- [GOAL OF THE EXERCISE]:
Repeat exactly the line that contains "replace (seqZ 0" and every line below it to the end of the material, omitting all others.

- [EXTRACTED DATA]:
Lemma bit_reverse_spec (s : nat) d :
  (s ≤ 30)%nat → 2 * 2 ^ Z.of_nat s ≤ zlen d →
  let d' := WebRtcSpl_ComplexBitReverse d (Z.of_nat s) in
  length d' = length d ∧ ∀ p, 0 ≤ p < 2 ^ Z.of_nat s → ld d' p = ld d (rev_bits s p).
Proof.
  intros Hs Hd. unfold WebRtcSpl_ComplexBitReverse.
  destruct ((Z.of_nat s =? 7) || (Z.of_nat s =? 8)) eqn:E; [|rewrite shl32_pow2 by done; by apply reverse_general].
  assert ((s = 7 ∨ s = 8)%nat) as Es by (apply orb_prop in E as [?%Z.eqb_eq|?%Z.eqb_eq]; lia).
  set (index := if Z.of_nat s =? 8 then index_8 else index_7).
  assert ((s = 7%nat ∧ index = index_7) ∨ (s = 8%nat ∧ index = index_8)) as Hi.
  { unfold index. destruct Es as [->| ->]; [by left|by right]. }
  destruct (reverse_tables_ok s index Hi) as (Hr & HL & HP).
  assert ((if Z.of_nat s =? 8 then (240, index_8) else (112, index_7)) = (zlen index, index)) as ->.
  { rewrite HL. unfold index. by destruct Es as [->| ->]. }
  cbv beta iota. rewrite reverse_table_foldl; [|done|rewrite HL; by destruct (decide _)].
  destruct (swaps_follow d (pairs index) (2 ^ Z.of_nat s) Hd Hr d (seqZ 0 (2 ^ Z.of_nat s))) as [L V];
    [done|rewrite length_seqZ; pose proof (pow2_pos s); lia| |].
  - intros p Hp. rewrite rd_nth by lia. f_equal.
    rewrite (nth_lookup_Some _ _ _ p); [done|]. apply lookup_seqZ. lia.
  - split; [done|]. intros p Hp. rewrite V, HP by done. f_equal. rewrite rd_nth by lia.
    apply nth_lookup_Some. rewrite list_lookup_fmap.
    replace (seqZ 0 (2 ^ Z.of_nat s) !! Z.to_nat p) with (Some p); [done|].
    symmetry. apply lookup_seqZ. lia.
Qed.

- [RESULT FOR THIS EXERCISE]:
    replace (seqZ 0 (2 ^ Z.of_nat s) !! Z.to_nat p) with (Some p); [done|].
    symmetry. apply lookup_seqZ. lia.
Qed.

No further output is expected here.